Always show the user a concise preview and get explicit approval before applying. Use this shape:
## Migration Preview
Ready to create
| Source | Archestra target | Scope | Notes |
| --- | --- | --- | --- |
Needs your decision
| Source | Choice | Recommendation |
| --- | --- | --- |
Manual after migration
| Source | Why manual | Follow-up |
| --- | --- | --- |
Sandbox rewrites applied
- <source body → path/shell reference rewritten for the sandbox, or "none">
Behavior changes to expect
- <only list differences that apply>
Secrets/safety notes
- <redactions and warnings, never secret values>
Keep the preview short enough for a pilot owner to approve. Do not show raw API payloads unless the user asks.
Step 4 — Apply
Dry-run first (offline; builds + validates every payload, touches no network):
python3 "$SKILL_DIR/scripts/apply.py" --inventory inventory.json --plan migration_plan.json --dry-run
Fix any invalid ops (they print the validation error), then apply for real:
python3 "$SKILL_DIR/scripts/apply.py" --inventory inventory.json --plan migration_plan.json --out migration_result.json
apply.py is idempotent (skips entities that already exist), records each op's real outcome, calls
enable-defaults so the primary agent sees the skills, and best-effort assigns sandbox tools
(run_command, upload_file, download_file) to migrated agents. Sandbox assignment failures are
non-blocking warnings because some Archestra installs do not enable the sandbox runtime yet. The script
exits non-zero if any op failed/was invalid.
Step 5 — Report
From migration_result.json, write report.md using references/report-template.md. The report is
for deciding whether the converted pilot is ready to try in Archestra, not for producing an exhaustive
command transcript. For a guard hook you mapped to a tool_policy whose target tool doesn't exist yet,
include the exact policy JSON to paste once it does. For hooks migrated as native lifecycle hooks, note
the behavior differences (no matcher, Archestra tool names, sandbox cwd, dropped env/argv).

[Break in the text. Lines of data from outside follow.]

(* ===== verification/Dispatch.v ===== *)
(** The kernel's entry: [handle], [dispatch] and [dispatch_simple] of
    [crates/linux-compat/src/syscall.rs], and [handle_exception] and
    [issue_syscall] of [crates/linux-compat/src/lib.rs].

    The arms of a [match] on the number are a table from numbers to calls; no
    number occurs twice, so the order of the arms does not matter. What only
    prints or records (tracing, the diagnostic trail) is left out. *)

From S2P Require Import Prelude BTree Abi Digest Chunk Filesystem Pager Net Cpu Fd Proc Signals Authority Env GuestMem Switch ProcCalls Inotify FileIo Streams Poll MemCalls PathCalls Sockets DescCalls Elf Sysno Exec.

(** Exceptions of the vendored engine the kernel answers. *)
Definition ExcSyscall : Z := 257.
Definition ReadUnmapped : Z := 513.
Definition ReadPerm : Z := 514.
Definition ReadUninitialized : Z := 517.
Definition WriteUnmapped : Z := 769.
Definition WritePerm : Z := 770.
Definition ExecViolation : Z := 1025.
Definition ARCH_SET_FS : Z := 4098.
Definition ARCH_GET_FS : Z := 4099.
Definition TIMER_ABSTIME : Z := 1.

Definition fault_access (code : Z) : option AccessKind :=
  if (code =? ReadUnmapped) || (code =? ReadPerm) || (code =? ReadUninitialized) then Some AccRead
  else if (code =? WriteUnmapped) || (code =? WritePerm) then Some AccWrite
  else if code =? ExecViolation then Some AccExecute
  else None.

Definition from_clone_args (a : Args) : CloneSpec :=
  {| c_flags := a0 a; new_sp := a1 a; parent_tid := a2 a; child_tid := a3 a; c_tls := a4 a |}.

(** The arm of a number. *)
Fixpoint arm {A} (nr : Z) (l : list (Z * A)) : option A :=
  match l with
  | [] => None
  | (n, x) :: l => if nr =? n then Some x else arm nr l
  end.

Module Kernel.
Section kernel.
Context `{Host} {B : Type} `{NetworkBroker B} {M V : Type} `{GuestMemory M V} `{AddressRanges M} `{MemoryTables M}.
Context `{ImageLoader M}.
Abbreviation machine := (Machine B M V).
Abbreviation sys := (stm machine Z).

(** * Calls written out in the dispatcher *)
Definition fchown (fd : Z) : sys Z := do! _ <- Desc.get_entry fd in sret 0.
Definition arch_prctl (op addr : Z) : sys Z :=
  if op =? ARCH_SET_FS then do! _ <- modify (on_core (Core.write_var FS_OFFSET addr)) in sret 0
  else if op =? ARCH_GET_FS then
    do! f <- gets (λ w, Core.read_var FS_OFFSET (core w)) in
    do! _ <- Copy.write_mem addr (le_bytes 8 f) in sret 0
  else sfail EINVAL.
Definition getpgid (target : Z) : sys Z := query (λ w, Sig.sys_getpgid target (tasks (env w))).
Definition setpgid (target g : Z) : sys Z := λ w,
  let '(t, r) := Sig.sys_setpgid target g (tasks (env w)) in (on_tasks (λ _, t) w, r).
Definition setsid : sys Z := λ w,
  let g := tgid (proc w) in
  (on_tasks (λ t, (Sig.set_group_pgid g g t).1) w, Ok g).
Definition set_tid_address (addr : Z) : sys Z :=
  do! _ <- modify (λ w, put_proc (with_clear_tid addr (proc w)) w) in gets (λ w, pid (proc w)).

(** * [dispatch_simple], by section of the [match] *)
Definition file_calls (a : Args) : list (Z * sys Z) :=
  [(SYS_OPEN, Path.sys_openat AT_FDCWD (a0 a) (a1 a) (a2 a));
   (SYS_CREAT, Path.sys_openat AT_FDCWD (a0 a) (Z.lor (Z.lor O_WRONLY O_CREAT) O_TRUNC) (a1 a));
   (SYS_OPENAT, Path.sys_openat (a0 a) (a1 a) (a2 a) (a3 a));
   (SYS_CLOSE, Desc.sys_close (a0 a));
   (SYS_LSEEK, Path.sys_lseek (a0 a) (a1 a) (a2 a));
   (SYS_GETDENTS64, Path.sys_getdents64 (a0 a) (a1 a) (a2 a));
   (SYS_GETDENTS, sfail ENOSYS);
   (SYS_STAT, Path.sys_statpath AT_FDCWD (a0 a) (a1 a) true);
   (SYS_LSTAT, Path.sys_statpath AT_FDCWD (a0 a) (a1 a) false);
   (SYS_FSTAT, Path.sys_fstat (a0 a) (a1 a));
   (SYS_NEWFSTATAT, Path.sys_newfstatat (a0 a) (a1 a) (a2 a) (a3 a));
   (SYS_STATX, Path.sys_statx (a0 a) (a1 a) (a2 a) (a4 a));
   (SYS_ACCESS, Path.sys_faccessat AT_FDCWD (a0 a));
   (SYS_FACCESSAT, Path.sys_faccessat (a0 a) (a1 a));
   (SYS_FACCESSAT2, Path.sys_faccessat (a0 a) (a1 a));
   (SYS_READLINK, Path.sys_readlinkat AT_FDCWD (a0 a) (a1 a) (a2 a));
   (SYS_READLINKAT, Path.sys_readlinkat (a0 a) (a1 a) (a2 a) (a3 a));
   (SYS_MKDIR, Path.sys_mkdirat AT_FDCWD (a0 a) (a1 a));
   (SYS_MKDIRAT, Path.sys_mkdirat (a0 a) (a1 a) (a2 a));
   (SYS_RMDIR, Path.sys_unlinkat AT_FDCWD (a0 a) AT_REMOVEDIR);
   (SYS_UNLINK, Path.sys_unlinkat AT_FDCWD (a0 a) 0);
   (SYS_UNLINKAT, Path.sys_unlinkat (a0 a) (a1 a) (a2 a));
   (SYS_RENAME, Path.sys_renameat AT_FDCWD (a0 a) AT_FDCWD (a1 a));
   (SYS_RENAMEAT, Path.sys_renameat (a0 a) (a1 a) (a2 a) (a3 a));
   (SYS_LINK, Path.sys_linkat AT_FDCWD (a0 a) AT_FDCWD (a1 a));
   (SYS_LINKAT, Path.sys_linkat (a0 a) (a1 a) (a2 a) (a3 a));
   (SYS_SYMLINK, Path.sys_symlinkat (a0 a) AT_FDCWD (a1 a));
   (SYS_SYMLINKAT, Path.sys_symlinkat (a0 a) (a1 a) (a2 a));
   (SYS_CHDIR, Path.sys_chdir (a0 a));
   (SYS_FCHDIR, Path.sys_fchdir (a0 a));
   (SYS_GETCWD, Path.sys_getcwd (a0 a) (a1 a));
   (SYS_CHMOD, Path.sys_chmodat AT_FDCWD (a0 a) (a1 a));
   (SYS_FCHMODAT, Path.sys_chmodat (a0 a) (a1 a) (a2 a));
   (SYS_FCHMOD, Path.sys_fchmod (a0 a) (a1 a));
   (SYS_CHOWN, sret 0); (SYS_LCHOWN, sret 0); (SYS_FCHOWNAT, sret 0);
   (SYS_FCHOWN, fchown (a0 a));
   (SYS_UTIMENSAT, Misc.sys_utimensat (a0 a) (a1 a) (a2 a) (a3 a));
   (SYS_UMASK, Misc.sys_umask (a0 a));
   (SYS_DUP, Desc.sys_dup (a0 a) 0 false);
   (SYS_DUP2, Desc.sys_dup2 (a0 a) (a1 a) false);
   (SYS_DUP3, Desc.sys_dup3 (a0 a) (a1 a) (a2 a));
   (SYS_FCNTL, Desc.sys_fcntl (a0 a) (a1 a) (a2 a));
   (SYS_FSYNC, sret 0); (SYS_SYNC, sret 0); (SYS_FLOCK, sret 0)].
Definition socket_calls (a : Args) : list (Z * sys Z) :=
  [(SYS_SOCKET, Sock.sys_socket (a0 a) (a1 a));
   (SYS_CONNECT, Sock.sys_connect (a0 a) (a1 a) (a2 a));
   (SYS_SHUTDOWN, Sock.sys_shutdown (a0 a) (a1 a));
   (SYS_GETPEERNAME, Sock.sys_getpeername (a0 a) (a1 a) (a2 a));
   (SYS_GETSOCKNAME, Sock.sys_getsockname (a0 a) (a1 a) (a2 a));
   (SYS_SETSOCKOPT, Sock.sys_setsockopt (a0 a));
   (SYS_GETSOCKOPT, Sock.sys_getsockopt (a0 a) (a3 a) (a4 a));
   (SYS_SOCKETPAIR, Stream.sys_socketpair (a0 a) (a1 a) (a3 a));
   (SYS_BIND, Sock.sys_bind (a1 a) (a2 a));
   (SYS_LISTEN, sfail EOPNOTSUPP); (SYS_ACCEPT, sfail EOPNOTSUPP); (SYS_ACCEPT4, sfail EOPNOTSUPP);
   (SYS_EVENTFD, Stream.sys_eventfd (a0 a) 0);
   (SYS_EVENTFD2, Stream.sys_eventfd (a0 a) (a1 a));
   (SYS_INOTIFY_INIT, Watching.sys_inotify_init 0);
   (SYS_INOTIFY_INIT1, Watching.sys_inotify_init (a0 a));
   (SYS_INOTIFY_ADD_WATCH, Watching.sys_inotify_add_watch (a0 a) (a1 a) (a2 a));
   (SYS_INOTIFY_RM_WATCH, Watching.sys_inotify_rm_watch (a0 a) (a1 a));
   (SYS_TIMERFD_CREATE, Stream.sys_timerfd_create (a1 a));
   (SYS_TIMERFD_SETTIME, Stream.sys_timerfd_settime (a0 a) (a1 a) (a2 a) (a3 a));
   (SYS_TIMERFD_GETTIME, Stream.sys_timerfd_gettime (a0 a) (a1 a));
   (SYS_EPOLL_CREATE, Polling.sys_epoll_create (a1 a));
   (SYS_EPOLL_CREATE1, Polling.sys_epoll_create (a1 a));
   (SYS_EPOLL_CTL, Polling.sys_epoll_ctl (a0 a) (a1 a) (a2 a) (a3 a))].
Definition memory_calls (a : Args) : list (Z * sys Z) :=
  [(SYS_MMAP, MemCall.sys_mmap (a0 a) (a1 a) (a2 a) (a3 a) (a4 a) (a5 a));
   (SYS_MSYNC, MemCall.sys_msync (a0 a) (a1 a));
   (SYS_MUNMAP, MemCall.sys_munmap (a0 a) (a1 a));
   (SYS_MPROTECT, MemCall.sys_mprotect (a0 a) (a1 a) (a2 a));
   (SYS_MREMAP, MemCall.sys_mremap (a0 a) (a1 a) (a2 a) (a3 a));
   (SYS_MADVISE, sret 0);
   (SYS_BRK, MemCall.sys_brk (a0 a));
   (SYS_RT_SIGACTION, Calls.sys_rt_sigaction (a0 a) (a1 a) (a2 a));
   (SYS_SIGALTSTACK, Calls.sys_sigaltstack (a0 a) (a1 a));
   (SYS_ARCH_PRCTL, arch_prctl (a0 a) (a1 a))].
Definition task_calls (a : Args) : list (Z * sys Z) :=
  [(SYS_UNAME, Misc.sys_uname (a0 a));
   (SYS_GETRANDOM, Misc.sys_getrandom (a0 a) (a1 a));
   (SYS_CLOCK_GETTIME, Misc.sys_clock_gettime (a0 a) (a1 a));
   (SYS_CLOCK_GETRES, Misc.sys_clock_getres (a1 a));
   (SYS_GETTIMEOFDAY, Misc.sys_gettimeofday (a0 a));
   (SYS_TIME, Misc.sys_time (a0 a));
   (SYS_GETPID, gets (λ w, tgid (proc w)));
   (SYS_GETPGRP, gets (λ w, pgid (proc w)));
   (SYS_GETPGID, getpgid (a0 a));
   (SYS_SETPGID, setpgid (a0 a) (a1 a));
   (SYS_GETTID, gets (λ w, pid (proc w)));
   (SYS_GETPPID, gets (λ w, ppid (proc w)));
   (SYS_GETUID, sret 0); (SYS_GETGID, sret 0); (SYS_GETEUID, sret 0); (SYS_GETEGID, sret 0); (SYS_GETGROUPS, sret 0);
   (SYS_SETSID, setsid);
   (SYS_SET_TID_ADDRESS, set_tid_address (a0 a));
   (SYS_PRLIMIT64, Misc.sys_prlimit64 (a3 a));
   (SYS_SETRLIMIT, sret 0);
   (SYS_PRCTL, Misc.sys_prctl (a0 a) (a1 a));
   (SYS_SCHED_GETAFFINITY, Misc.sys_sched_getaffinity (a1 a) (a2 a));
   (SYS_SET_ROBUST_LIST, sfail ENOSYS); (SYS_RSEQ, sfail ENOSYS);
   (SYS_SYSINFO, Misc.sys_sysinfo (a0 a));
   (SYS_GETRUSAGE, Misc.sys_getrusage (as_i64 (a0 a)) (a1 a));
   (SYS_CLOSE_RANGE, Desc.sys_close_range (a0 a) (a1 a) (a2 a))].
Definition simple_calls (a : Args) : list (Z * sys Z) :=
  file_calls a ++ socket_calls a ++ memory_calls a ++ task_calls a.
Definition dispatch_simple (nr : Z) (a : Args) : sys Z := default (sfail ENOSYS) (arm nr (simple_calls a)).

(** * [dispatch] *)
(** [.into()] *)
Definition returning (m : sys Z) : sys Outcome := do! v <- m in sret (Value v).
Definition blocking_calls (a : Args) : list (Z * sys Outcome) :=
  [(SYS_EXIT, Calls.task_exit (Calls.encode_exit_status (a0 a)) false);
   (SYS_EXIT_GROUP, Calls.task_exit (Calls.encode_exit_status (a0 a)) true);
   (SYS_READ, Stream.outcome_read (a0 a) (a1 a) (a2 a));
   (SYS_PREAD64, Io.sys_pread (a0 a) (a1 a) (a2 a) (a3 a));
   (SYS_WRITE, Stream.outcome_write (a0 a) (a1 a) (a2 a));
   (SYS_PWRITE64, Io.sys_pwrite (a0 a) (a1 a) (a2 a) (a3 a));
   (SYS_FTRUNCATE, Io.sys_ftruncate (a0 a) (a1 a));
   (SYS_READV, Sock.outcome_vectored (a0 a) (a1 a) (a2 a) false);
   (SYS_WRITEV, Sock.outcome_vectored (a0 a) (a1 a) (a2 a) true);
   (SYS_IOCTL, Desc.outcome_ioctl (a0 a) (a1 a) (a2 a));
   (SYS_FORK, Calls.sys_clone_impl Calls.fork_spec);
   (SYS_VFORK, Calls.sys_clone_impl Calls.vfork_spec);
   (SYS_CLONE, Calls.sys_clone_impl (from_clone_args a));
   (SYS_EXECVE, Exec.sys_execve (a0 a) (a1 a) (a2 a));
   (SYS_WAIT4, Calls.sys_wait4 (a0 a) (a1 a) (a2 a));
   (SYS_PIPE, returning (Stream.sys_pipe (a0 a) 0));
   (SYS_PIPE2, returning (Stream.sys_pipe (a0 a) (a1 a)));
   (SYS_FUTEX, Calls.sys_futex (a0 a) (a1 a) (a2 a) (a3 a));
   (SYS_RT_SIGRETURN, Switch.sys_rt_sigreturn);
   (SYS_RT_SIGPROCMASK, Calls.sys_rt_sigprocmask (a0 a) (a1 a) (a2 a));
   (SYS_SCHED_YIELD, Calls.sys_yield);
   (SYS_KILL, Calls.sys_kill (a0 a) (a1 a));
   (SYS_TGKILL, Calls.sys_kill (a1 a) (a2 a));
   (SYS_TKILL, Calls.sys_kill (a0 a) (a1 a));
   (SYS_NANOSLEEP, Calls.outcome_nanosleep (a0 a) false);
   (SYS_CLOCK_NANOSLEEP, Calls.outcome_nanosleep (a2 a) (has_flag (a1 a) TIMER_ABSTIME));
   (SYS_POLL, Polling.outcome_poll (a0 a) (a1 a) (a2 a) false);
   (SYS_PPOLL, Polling.outcome_poll (a0 a) (a1 a) (a2 a) true);
   (SYS_SENDTO, Sock.sys_sendto (a0 a) (a1 a) (a2 a) (a4 a) (a5 a));
   (SYS_RECVFROM, Sock.sys_recvfrom (a0 a) (a1 a) (a2 a) (a4 a) (a5 a));
   (SYS_SENDMSG, Sock.sys_sendmsg (a0 a) (a1 a));
   (SYS_RECVMSG, Sock.sys_recvmsg (a0 a) (a1 a));
   (SYS_EPOLL_WAIT, Polling.sys_epoll_wait (a0 a) (a1 a) (a2 a) (a3 a));
   (SYS_EPOLL_PWAIT, Polling.sys_epoll_wait (a0 a) (a1 a) (a2 a) (a3 a));
   (SYS_SELECT, Polling.sys_select (a0 a) (a1 a) (a2 a) (a3 a) (a4 a) false);
   (SYS_PSELECT6, Polling.sys_select (a0 a) (a1 a) (a2 a) (a3 a) (a4 a) true);
   (SYS_SENDFILE, Sock.sys_sendfile (a0 a) (a1 a) (a2 a) (a3 a))].
Definition dispatch (nr : Z) (a : Args) : sys Outcome :=
  default (returning (dispatch_simple nr a)) (arm nr (blocking_calls a)).

(** * [handle] *)
Definition read_args (c : CpuSnapshot) : Args :=
  {| a0 := Core.read_var RDI c; a1 := Core.read_var RSI c; a2 := Core.read_var RDX c; a3 := Core.read_var R10 c;
     a4 := Core.read_var R8 c; a5 := Core.read_var R9 c |}.
(** [match outcome { Outcome::Exit(exit) => Some(exit), _ => None }] *)
Definition ended (m : sys Outcome) : sys (option VmExit) := λ w,
  match m w with
  | (w, Ok (Exit e)) => (w, Ok (Some e))
  | (w, Panic) => (w, Panic)
  | (w, _) => (w, Ok None)
  end.
Definition take_signal : sys SignalExitAction := λ w,
  match Sig.pending_signal_action (shared (env w)) (proc w) with
  | Ok (p, act) => (put_proc p w, Ok act)
  | _ => (w, Panic)
  end.
(** [rax] and the resumption after the instruction. *)
Definition finish (value : Z) (w : machine) : machine := on_core (λ c,
  Core.set_exception (Core.external (Core.read_var NEXT_PC c)) (Core.write_var RAX value c)) w.
Definition conclude (m : sys Outcome) : sys (option VmExit) := λ w,
  match m w with
  | (w, Err e) => if e =? PAGE_IN_RESTART then (w, Ok (Some Interrupted)) else (finish (neg e) w, Ok None)
  | (w, Ok (Value v)) => (finish v w, Ok None)
  | (w, Ok Switched) => (w, Ok None)
  | (w, Ok (Exit e)) => (w, Ok (Some e))
  | (w, Panic) => (w, Panic)
  end.
Definition handle : sys (option VmExit) :=
  do! c <- gets core in
  do! act <- take_signal in
  match act with
  | Terminate sig => ended (Calls.task_exit sig true)
  | Stop sig => ended (Switch.stop_thread_group sig true)
  | _ => conclude (dispatch (Core.read_var RAX c) (read_args c))
  end.

(** * [handle_exception] *)
(** What a page that is there does: [None] when it could not be written. *)
Definition fill_fault (page : Z) (b : bytes) (prm : Z) (access : AccessKind) : sys (option VmExit) := λ w,
  let '(m, written) := mem_write (mem w) page b in
  if negb written then (put_mem m w, Ok None)
  else
    let '(m, updated) := mem_update_perm m page PAGE_SIZE prm in
    let w := put_mem m w in
    if negb updated then (w, Ok None)
    else
      let address := exc_value (exception (core w)) in
      let w := on_core (Core.set_exception {| exc_code := 0; exc_value := 0 |}) w in
      match mark_resident (pager (env w)) (asid (proc w)) page access with
      | Ok p =>
          let w := on_waits (set_page_in_wait false) (on_env (put_pager p) w) in
          match access with
          | AccExecute =>
              (on_waits (set_page_in_recompile true) (on_core (λ c, Core.leave_block (Core.write_var PC address c)) w),
               Ok (Some Interrupted))
          | _ => (w, Ok (Some Running))
          end
      | Err e => (w, Err e)
      | Panic => (w, Panic)
      end.
Definition resolve_access (access : AccessKind) : sys (option VmExit) := λ w,
  let '(p, r) := resolve_fault (pager (env w)) (fs w) (asid (proc w)) (exc_value (exception (core w))) access in
  let w := on_env (put_pager p) w in
  match r with
  | Ok (PageReady page b prm) => fill_fault page b prm access w
  | Ok (PageMissing _) => (on_waits (set_page_in_wait true) w, Ok (Some Interrupted))
  | Ok _ => (w, Ok None)
  | Err e => (w, Err e)
  | Panic => (w, Panic)
  end.
Definition handle_exception : sys (option VmExit) :=
  do! c <- gets core in
  let code := exc_code (exception c) in
  do! r <- match fault_access code with Some access => resolve_access access | None => sret None end in
  match r with
  | Some e => sret (Some e)
  | None => if code =? ExcSyscall then handle else sret None
  end.

(** * [issue_syscall] *)
Definition present (nr : Z) (a : Args) (w : machine) : machine := on_core (λ c,
  Core.write_var R9 (a5 a) (Core.write_var R8 (a4 a) (Core.write_var R10 (a3 a)
    (Core.write_var RDX (a2 a) (Core.write_var RSI (a1 a) (Core.write_var RDI (a0 a)
      (Core.write_var RAX nr (Core.write_var NEXT_PC (wrapping_add64 (Core.read_var PC c) SYSCALL_INSN_LEN) c)))))))) w.
Definition issue_syscall (nr : Z) (a : Args) : sys (Z * bool) :=
  do! _ <- modify (present nr a) in
  do! e <- handle in
  do! v <- gets (λ w, Core.read_var RAX (core w)) in
  sret (as_i64 v, bool_decide (is_Some e)).
End kernel.
End Kernel.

Tool-invocation policies only enforce when the org globalToolPolicy is restrictive;
the scripts don't read that setting, so tell the user to verify it in Archestra settings. Also surface
any warnings from the inventory (possible secrets left intact in migrated bodies). Summarize for the
user what migrated, what to test first, and what still needs hands-on work.
Contributor tooling (not needed to run the skill)
The shipped scripts are zero-dependency; the lines below are only for developing/testing them.
Dev deps (pytest, pyyaml, ty, ruff) are pinned in pyproject.toml under the dev group.
cd "$SKILL_DIR"
uv run --group dev python -m pytest tests/ -q # tests (incl. the ty + ruff gates)
uv run --group dev ty check # Astral type checker, the typing gate
uv run --group dev ruff check # Astral linter
ty is the enforced typing gate (it matches an Astral dev loop). It is a young checker, so a few
validation helpers carry explicit casts where it cannot yet narrow a membership check — mypy would
consider those redundant, which is why mypy is not the gate.